In early July, one of Canada’s largest media providers went down for over a day. Canada has a media duopoly going on up here, and Rogers is half of that, so a good chunk of people woke up to no phone service, no internet, and no cable on what was supposed to be a normal Friday. We’d then find out that this outage was so bad that it was affecting 911 calls, debit payments, and so much more. Half of the country came to a halt, so of course the question came about of if our reliance on technology was a problem.
Funny how technology wasn’t a problem when the pandemic started. It was a godsend and still is.
The question shouldn’t be if we’re too reliant on technology and instead should be if we’re okay letting media corporations dictate our livelihoods in the name of profit. It should be do we think the governments are doing a good job creating environments that meet the needs of citizens.
I know I use technology a lot. I’m scrolling social media more than I should. But guess what? I also work in digital marketing. And I work from home. And I’m in a long-distance relationship. And I like memes. I was built to use technology, and I’m not sorry for doing so in a world where so much of my life needs it to function. I can’t even go buy an ice cream cone without technology because the coupon is only available on in-app purchases. I didn’t choose this, and I don’t like the idea that it’s weak, sheep-like humans who are the problem here.
If society wanted to move away from being so technologically reliant, maybe make it less expensive to do so. Gas prices, hobby memberships, even the cost to get stamps are too high, and it’s understandable that people are choosing to rely on cheaper options that usually take the form of technology.
But with that said, I think the Rogers outage did at least give us an opportunity to think about how we can deal with outages better in the future. We’re not going to stop needing technology, and outages are always going to happen, so what backup plans do we need? I was lucky that my cellphone is with Bell, so I was able to hotspot into work for a minute to tell my boss I had no internet. I don’t know how I would’ve contacted him otherwise, as I work from home and don’t have work phone numbers or other means of communication. Not having all my services on one provider saved me there. And I have some friends I only communicate with through Facebook Messenger, so we had to turn to infrequently-used text messages to interact, so I’m glad I had their numbers from way back when. I keep a few bills of cash on hand so I don’t have to worry about ATMs or debit machines not working.
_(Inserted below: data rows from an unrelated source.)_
(* ===== verification/_CoqProject ===== *)
-Q . S2P
Prelude.v
Vector.v
Matrix.v
Clip.v
Mesh.v
Screen.v
Pipeline.v
Frame.v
There was talk of the Canadian government looking into this media duopoly since so much was affected by one company, but I doubt anything will really change. So we’ll stay reliant and stay at the mercy of big tech.
I survived that day of the Rogers outage. I also survived a few weekends later when our neighbours accidentally cut our Rogers line while landscaping so we didn’t have phone, TV, or internet for two days. I survived a day without power while dogsitting. It’s not ideal, but I’m not some slave to machines, and I won’t feel bad about the lifestyle I lead. I’m doing my best to get by, just like every other tech user.